→ **Prompt**:
What is needed is every line, exactly as given, from the line containing "st_read_throws d p" through the end of the data below.

→ **Input material**:
(** Steps of the device and of the relay.  With [faults], also those that
    leave the device with a version whose circles it does not hold: the second
    write fails before the relay took it, or merging or taking over what was
    read throws. *)
Inductive step (faults : bool) : world -> world -> Prop :=
| st_join d p h q g c :
    truthy c.["id"] = true ->
    step faults {| dev := d; stage := p; hist := h; late := q; gone := g |}
      {| dev := set_servers (vmap_set (servers d) c.["id"] c) d; stage := p; hist := h; late := q; gone := g |}
| st_leave d p h q g id :
    step faults {| dev := d; stage := p; hist := h; late := q; gone := g |}
      {| dev := set_servers (vmap_delete (servers d) (VStr id)) d; stage := p; hist := h; late := q; gone := id :: g |}
| st_read d p h q g n now d' fresh :
    (n <= length h)%nat -> readCircles d now (parked h n) (Z.of_nat n) = (d', Ok fresh) ->
    step faults {| dev := d; stage := p; hist := h; late := q; gone := g |}
      {| dev := d'; stage := p; hist := h; late := q; gone := g |}
| st_upload d h q g p :
    uploadBackup true d = Some (Ok p) ->
    step faults {| dev := d; stage := Idle; hist := h; late := q; gone := g |}
      {| dev := d; stage := p; hist := h; late := q; gone := g |}
| st_taken1 d l v h q g :
    v = version h ->
    step faults {| dev := d; stage := First l v; hist := h; late := q; gone := g |}
      {| dev := d; stage := Done1 l (v + 1); hist := h ++ [sealed l]; late := q; gone := g |}
| st_answer1 d l v h q g :
    step faults {| dev := d; stage := Done1 l v; hist := h; late := q; gone := g |}
      {| dev := set_version v d; stage := Idle; hist := h; late := q; gone := g |}
| st_refused1 d l v h q g :
    v <> version h ->
    step faults {| dev := d; stage := First l v; hist := h; late := q; gone := g |}
      {| dev := d; stage := Lost l; hist := h; late := q; gone := g |}
| st_reread d l h q g n d' p :
    (n <= length h)%nat -> retry l (parked h n) (Z.of_nat n) d = (d', Ok p) ->
    step faults {| dev := d; stage := Lost l; hist := h; late := q; gone := g |}
      {| dev := d'; stage := p; hist := h; late := q; gone := g |}
| st_taken2 d l v h q g :
    v = version h ->
    step faults {| dev := d; stage := Second l v; hist := h; late := q; gone := g |}
      {| dev := d; stage := Done2 l (v + 1); hist := h ++ [sealed l]; late := q; gone := g |}
| st_answer2 d l v h q g now d' fresh :
    settle l v now d = (d', Ok fresh) ->
    step faults {| dev := d; stage := Done2 l v; hist := h; late := q; gone := g |}
      {| dev := d'; stage := Idle; hist := h; late := q; gone := g |}
| st_refused2 d l v h q g :
    v <> version h ->
    step faults {| dev := d; stage := Second l v; hist := h; late := q; gone := g |}
      {| dev := d; stage := Idle; hist := h; late := q; gone := g |}
| st_given_up d p h q g :
    (forall l v, p <> Second l v) ->
    step faults {| dev := d; stage := p; hist := h; late := q; gone := g |}
      {| dev := d; stage := Idle; hist := h;
         late := match p with First l v => (l, v) :: q | _ => q end; gone := g |}
| st_late d p h q g l v :
    (l, v) ∈ q -> v = version h ->
    step faults {| dev := d; stage := p; hist := h; late := q; gone := g |}
      {| dev := d; stage := p; hist := h ++ [sealed l]; late := q; gone := g |}
| st_other d p h q g b :
    step faults {| dev := d; stage := p; hist := h; late := q; gone := g |}
      {| dev := d; stage := p; hist := h ++ [b]; late := q; gone := g |}
| st_second_fails d l v h q g :
    faults = true ->
    step faults {| dev := d; stage := Second l v; hist := h; late := q; gone := g |}
      {| dev := d; stage := Idle; hist := h; late := q; gone := g |}
| st_read_throws d p h q g n now d' e :
    faults = true -> (n <= length h)%nat -> readCircles d now (parked h n) (Z.of_nat n) = (d', Throw e) ->
    step faults {| dev := d; stage := p; hist := h; late := q; gone := g |}
      {| dev := d'; stage := p; hist := h; late := q; gone := g |}
| st_reread_throws d l h q g n d' e :
    faults = true -> (n <= length h)%nat -> retry l (parked h n) (Z.of_nat n) d = (d', Throw e) ->
    step faults {| dev := d; stage := Lost l; hist := h; late := q; gone := g |}
      {| dev := d'; stage := Idle; hist := h; late := q; gone := g |}
| st_settle_throws d l v h q g now d' e :
    faults = true -> settle l v now d = (d', Throw e) ->
    step faults {| dev := d; stage := Done2 l v; hist := h; late := q; gone := g |}
      {| dev := d'; stage := Idle; hist := h; late := q; gone := g |}.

→ **Answer to this problem**:
| st_read_throws d p h q g n now d' e :
    faults = true -> (n <= length h)%nat -> readCircles d now (parked h n) (Z.of_nat n) = (d', Throw e) ->
    step faults {| dev := d; stage := p; hist := h; late := q; gone := g |}
      {| dev := d'; stage := p; hist := h; late := q; gone := g |}
| st_reread_throws d l h q g n d' e :
    faults = true -> (n <= length h)%nat -> retry l (parked h n) (Z.of_nat n) d = (d', Throw e) ->
    step faults {| dev := d; stage := Lost l; hist := h; late := q; gone := g |}
      {| dev := d'; stage := Idle; hist := h; late := q; gone := g |}
| st_settle_throws d l v h q g now d' e :
    faults = true -> settle l v now d = (d', Throw e) ->
    step faults {| dev := d; stage := Done2 l v; hist := h; late := q; gone := g |}
      {| dev := d'; stage := Idle; hist := h; late := q; gone := g |}.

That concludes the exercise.